2021 poised a real challenge for protecting company data across the entire world. Massive hacks were accomplished by bad actors and huge ransomware sums were paid. In 2021 the world saw the dark side of the web for the first time. For us at Your Tech Team, we couldn’t help but think that these high-profile cases would finally bring eyes to data protection. Perhaps, in 2022, we could help more companies than ever protect their data and recover from unforeseen events.
Let’s look at the 5 best ways to protect your company data in 2022.

Be Wary of Social Media

This goes beyond protecting company data and is good advice for everyone, really. Nobody is going to log onto Twitter or Facebook and knowingly post a big chunk of company data. However, it is easy to post little tidbits here and there and think nothing of it, but if someone wants to put in the legwork, they can piece all those tidbits together into a fairly revealing whole.

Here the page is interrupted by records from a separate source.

(** [rules[name] = rule] on an insertion-ordered dictionary: a known key
    keeps its place and takes the new value, a new key goes last. *)
Fixpoint dict_set {V} (k : string) (v : V) (d : list (string * V))
  : list (string * V) :=
  match d with
  | [] => [(k, v)]
  | (k', v') :: d' =>
      if String.eqb k' k then (k, v) :: d' else (k', v') :: dict_set k v d'
  end.

(** [rules.get(name)] *)
Fixpoint dict_get {V} (k : string) (d : list (string * V)) : option V :=
  match d with
  | [] => None
  | (k', v) :: d' => if String.eqb k' k then Some v else dict_get k d'
  end.

Definition register_rule (rule : AlertRule) : M bool :=
  modify (fun w => set_rules (dict_set (rule_name rule) rule (rules w)) w);;
  ret true.

Definition get_enabled_rules : M (list AlertRule) :=
  let* w := get_world in
  ret (filter (fun r => enabled r = true) (map snd (rules w))).

(** [evaluate_event]: the loop appends the rules that match. *)
Definition evaluate_event (event_data : pydict) : M (list AlertRule) :=
  let* enabled_rules := get_enabled_rules in
  ret (fold_left
         (fun matched_rules rule =>
            if matches rule event_data then matched_rules ++ [rule]
            else matched_rules)
         enabled_rules []).

(* ================================================================== *)
(** * [NotificationWorker] *)
(* ================================================================== *)

Definition add_notification (n : Notification) : M unit :=
  modify (fun w => set_queue (queue w ++ [n]) w).

Definition incr_sent : M unit :=
  modify (fun w =>
    set_stats {| sent := sent (stats w) + 1; failed := failed (stats w);
                 retried := retried (stats w);
                 processed := processed (stats w) |} w).

Definition incr_failed : M unit :=
  modify (fun w =>
    set_stats {| sent := sent (stats w); failed := failed (stats w) + 1;
                 retried := retried (stats w);
                 processed := processed (stats w) |} w).

Definition incr_retried : M unit :=
  modify (fun w =>
    set_stats {| sent := sent (stats w); failed := failed (stats w);
                 retried := retried (stats w) + 1;
                 processed := processed (stats w) |} w).

Definition incr_processed : M unit :=
  modify (fun w =>
    set_stats {| sent := sent (stats w); failed := failed (stats w);
                 retried := retried (stats w);
                 processed := processed (stats w) + 1 |} w).

(** [_send_notification]: the outcome, and the notification with its
    [error_message] updated.  Without a sender nothing is called. *)
Definition _send_notification (n : Notification) : M (bool * Notification) :=
  match email_sender env with
  | None => ret (false, n)
  | Some sender =>
      let* w := get_world in
      modify (set_send_calls (S (send_calls w)));;
      match send_email sender (send_calls w)
              (recipients n) (subject n) (body n) true with
      | Returned success error =>
          if success then ret (true, n)
          else ret (false, set_error_message error n)
      | Raised message =>
          ret (false, set_error_message (Some message) n)
      end
  end.

(** How the body of the [try] of [_process_notification] ends: at its
    last statement, or in the handler [except Exception], which only logs
    the error.  Either way the notification object keeps the assignments
    made before. *)
Inductive body_end :=
| Completed (n : Notification)
| Caught (n : Notification).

Not only is it important to watch what you post (and consider what it could potentially reveal), but you should vet your followers and curate them on a regular basis. (TitanFile)


Use Custom Software

There is nothing wrong with consumer off-the-shelf (COTS) software. There is plenty of trustworthy, strong, secure programs out there that companies rely on every day. However, the more widely-used a software solution is, the bigger bullseye it becomes for hackers. The logic is simple: if they can find a way into this software, they can find a way into every business that uses this software.

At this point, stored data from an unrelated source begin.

(** * ProjectTimer: the timer state machine and the time-accounting record

    A shallow embedding of [helpers.py] and of the [ProjectTimer] class of
    [project_timer.py].  Python [int] is [Z]; [str] is [string] compared
    code point by code point; a [dict] is an association list in insertion
    order; [self] is a record that every method threads explicitly; an
    uncaught exception is an outcome that carries the state reached when it
    was raised. *)

From Stdlib Require Import ZArith List String Ascii Bool Lia QArith.
From Stdlib Require Import OrderedTypeEx.
From Stdlib Require DecimalString DecimalPos DecimalZ.
Import ListNotations.
Local Open Scope Z_scope.
Local Open Scope string_scope.

(* ================================================================== *)
(** ** Python formatting of an [int] *)

(** [str(z)]: the decimal digits, after a minus sign for a negative. *)
Definition str_int (z : Z) : string := DecimalString.NilZero.string_of_int (Z.to_int z).

Definition zeros (n : nat) : string :=
  string_of_list_ascii (repeat "0"%char n).

(** [format(z, "02d")], the [{z:02d}] of an f-string: the sign, then
    zeros up to a width of two characters, then the digits. *)
Definition format_02d (z : Z) : string :=
  let sign := if (z <? 0)%Z then "-" else EmptyString in
  let digits := str_int (Z.abs z) in
  sign ++ zeros (2 - String.length sign - String.length digits) ++ digits.

(* ================================================================== *)
(** ** helpers.py *)

Module Helpers.

(** [convert_seconds_to_hms]: [//] and [%] are floor division and its
    remainder, which on [Z] are [Z.div] and [Z.modulo]. *)
Definition convert_seconds_to_hms (total_seconds : Z) : Z * Z * Z :=
  let hours := total_seconds / 3600 in
  let remaining_seconds := total_seconds mod 3600 in
  let minutes := remaining_seconds / 60 in
  let seconds := remaining_seconds mod 60 in
  (hours, minutes, seconds).

(** [format_time_hm], on an [int]. *)
Definition format_time_hm (seconds : Z) : string :=
  let hours := seconds / 3600 in
  let minutes := (seconds mod 3600) / 60 in
  str_int hours ++ ":" ++ format_02d minutes.

(** [format_time], on an [int]. *)
Definition format_time (seconds : Z) : string :=
  let hours := seconds / 3600 in
  let minutes := (seconds mod 3600) / 60 in
  let seconds := seconds mod 60 in
  format_02d hours ++ ":" ++ format_02d minutes ++ ":" ++ format_02d seconds.

End Helpers.

(* ================================================================== *)
(** ** Python values used by project_timer.py *)

(** The reserved project name of the reverse timer. *)
Definition CountDown : string := "CountDown".

(** Truth value of an expression that holds [None] or a [str]: [None] and
    the empty string are false. *)
Definition truthy (o : option string) : bool :=
  match o with
  | None => false
  | Some t => negb (t =? EmptyString)
  end.

(** [x == "CountDown"] where [x] may be [None]. *)
Definition is_countdown (o : option string) : bool :=
  match o with
  | None => false
  | Some t => t =? CountDown
  end.

(** [str.strip()]: characters are code points below 256; the white space
    among them is 9-13, 28-32, 133 and 160. *)
Definition is_space (c : ascii) : bool :=
  let n := N_of_ascii c in
  (((9 <=? n) && (n <=? 13)) || ((28 <=? n) && (n <=? 32)) ||
   (n =? 133) || (n =? 160))%N.

Fixpoint lstrip (t : string) : string :=
  match t with
  | EmptyString => EmptyString
  | String c r => if is_space c then lstrip r else t
  end.

Fixpoint rstrip (t : string) : string :=
  match t with
  | EmptyString => EmptyString
  | String c r =>
      let r' := rstrip r in
      if is_space c && (r' =? EmptyString) then EmptyString else String c r'
  end.

Definition strip (t : string) : string := rstrip (lstrip t).

(** *** Numbers

    Hours are Python numbers: the [int] literal [0], the float quotient
    [session_time / 3600], float sums and [round(x, 1)].  The embedding is
    generic in their implementation; the one law it relies on is that
    [round] of an [int] is that [int]. *)
Class PyNumber : Type := {
  num : Type;
  of_int : Z -> num;                       (* an [int] used as a number *)
  truediv : Z -> positive -> num;          (* [a / b] on ints *)
  nadd : num -> num -> num;                (* [x + y] *)
  round1 : num -> num;                     (* [round(x, 1)] *)
  round1_of_int : forall n, round1 (of_int n) = of_int n
}.

(** *** Dictionaries

    A [dict] with [str] keys, in insertion order.  Assignment to a present
    key replaces the value where it stands; to a new key it appends. *)
Section Dict.
Context {V : Type}.

Fixpoint dict_get (k : string) (d : list (string * V)) : option V :=
  match d with
  | [] => None
  | (k', v) :: r => if k' =? k then Some v else dict_get k r
  end.

Fixpoint dict_set (k : string) (v : V) (d : list (string * V))
  : list (string * V) :=
  match d with
  | [] => [(k, v)]
  | (k', v') :: r =>
      if k' =? k then (k, v) :: r else (k', v') :: dict_set k v r
  end.

Definition dict_mem (k : string) (d : list (string * V)) : bool :=
  match dict_get k d with
  | Some _ => true
  | None => false
  end.

Definition keys (d : list (string * V)) : list string := map fst d.
End Dict.

(* ================================================================== *)
(** ** project_timer.py *)

Inductive TimerStatus := STOPPED | PAUSED | RUNNING.

Definition status_eqb (a b : TimerStatus) : bool :=
  match a, b with
  | STOPPED, STOPPED | PAUSED, PAUSED | RUNNING, RUNNING => true
  | _, _ => false
  end.

Inductive exn := KeyError | IndexError.

Section Timer.
Context {N : PyNumber}.

(** [{timestamp: hours}] and [{project_name: {timestamp: hours}}]. *)
Definition tlog : Type := list (string * num).
Definition pdata : Type := list (string * tlog).

(** What [DATA_FILE] holds. *)
Inductive file :=
| Absent
| Corrupt
| Content (d : pdata).

(** The [text] of the total label: a string or a number. *)
Inductive label :=
| LStr (t : string)
| LNum (x : num).

(** The attributes of [self] that the timer logic reads or writes,
    followed by the part of the world it acts on.  [run_btn] keeps the
    three fields that the button text renders; [countdown_view] says
    that the bell frame is shown instead of the total frame;
    [after_queue] counts the [update_display] calls scheduled with
    [root.after] and not yet run; [alarms] counts the calls of [alarm];
    [writable] says whether opening [DATA_FILE] for writing succeeds. *)
Record State := mkState {
  status : TimerStatus;
  session_time : Z;
  current_project : option string;
  current_project_hours : num;
  projects_data : pdata;
  run_btn : Z * Z * Z;
  total_label : label;
  countdown_view : bool;
  after_queue : nat;
  alarms : nat;
  data_file : file;
  writable : bool
}.

Definition set_status v s :=
  mkState v (session_time s) (current_project s) (current_project_hours s)
    (projects_data s) (run_btn s) (total_label s) (countdown_view s)
    (after_queue s) (alarms s) (data_file s) (writable s).
Definition set_session_time v s :=
  mkState (status s) v (current_project s) (current_project_hours s)
    (projects_data s) (run_btn s) (total_label s) (countdown_view s)
    (after_queue s) (alarms s) (data_file s) (writable s).
Definition set_current_project v s :=
  mkState (status s) (session_time s) v (current_project_hours s)
    (projects_data s) (run_btn s) (total_label s) (countdown_view s)
    (after_queue s) (alarms s) (data_file s) (writable s).
Definition set_current_project_hours v s :=
  mkState (status s) (session_time s) (current_project s) v
    (projects_data s) (run_btn s) (total_label s) (countdown_view s)
    (after_queue s) (alarms s) (data_file s) (writable s).
Definition set_projects_data v s :=
  mkState (status s) (session_time s) (current_project s)
    (current_project_hours s) v (run_btn s) (total_label s)
    (countdown_view s) (after_queue s) (alarms s) (data_file s)
    (writable s).
Definition set_run_btn v s :=
  mkState (status s) (session_time s) (current_project s)
    (current_project_hours s) (projects_data s) v (total_label s)
    (countdown_view s) (after_queue s) (alarms s) (data_file s)
    (writable s).
Definition set_total_label v s :=
  mkState (status s) (session_time s) (current_project s)
    (current_project_hours s) (projects_data s) (run_btn s) v
    (countdown_view s) (after_queue s) (alarms s) (data_file s)
    (writable s).
Definition set_countdown_view v s :=
  mkState (status s) (session_time s) (current_project s)
    (current_project_hours s) (projects_data s) (run_btn s)
    (total_label s) v (after_queue s) (alarms s) (data_file s)
    (writable s).
Definition set_after_queue v s :=
  mkState (status s) (session_time s) (current_project s)
    (current_project_hours s) (projects_data s) (run_btn s)
    (total_label s) (countdown_view s) v (alarms s) (data_file s)
    (writable s).
Definition set_alarms v s :=
  mkState (status s) (session_time s) (current_project s)
    (current_project_hours s) (projects_data s) (run_btn s)
    (total_label s) (countdown_view s) (after_queue s) v (data_file s)
    (writable s).
Definition set_data_file v s :=
  mkState (status s) (session_time s) (current_project s)
    (current_project_hours s) (projects_data s) (run_btn s)
    (total_label s) (countdown_view s) (after_queue s) (alarms s) v
    (writable s).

If you invest in custom software for your company, it will not necessarily be any stronger or more effective than COTS software, but it will present a much smaller target. Hackers can put in the work to get your data, or they can put in the same work to get the data of the dozens or hundreds of companies that use a piece of COTS software. (Forbes)


Consider the Dangers of Remote Work

With the COVID-19 pandemic still raging, 2021 was the year of working remotely, even more so than the year before it. This means a lot of employees must access corporate servers and networks from home using their personal devices. This presents a bigger risk to security than if everyone was using in-house hardware.

The solution isn’t to bring everyone back to the office. The work-from-home model is here to stay, which means IT security needs to adapt to this new environment and your company needs to lay down serious rules and regulations involving at-home network access. There is a myriad of benefits to remote work, but it does present new challenges, and those challenges need to be addressed. (StartUp Nation)


Segment Your Business Network

Compartmentalization is used across a variety of industries that deal with sensitive information. If one segment of a network is compromised, be it an IT network or a network of people, it won’t bring down the entire network because it’s walled off from everyone else. This is an especially useful practice when it comes to the above bit of advice about remote work.

It’s always a good practice to prepare for the worst. In this case, the worst would be a network breach. If the part of the network that was breached is segmented, then only that segment has been exposed. They can’t then use the door they opened to work their way through your entire system. (Secude)


Eliminate Unnecessary Information

Some companies have a bad habit of storing information that does not need to be stored, so that the only thing it is doing is giving hackers more data to access. If it does not need to be collected, do not collect it. This goes especially for your customers’ private data.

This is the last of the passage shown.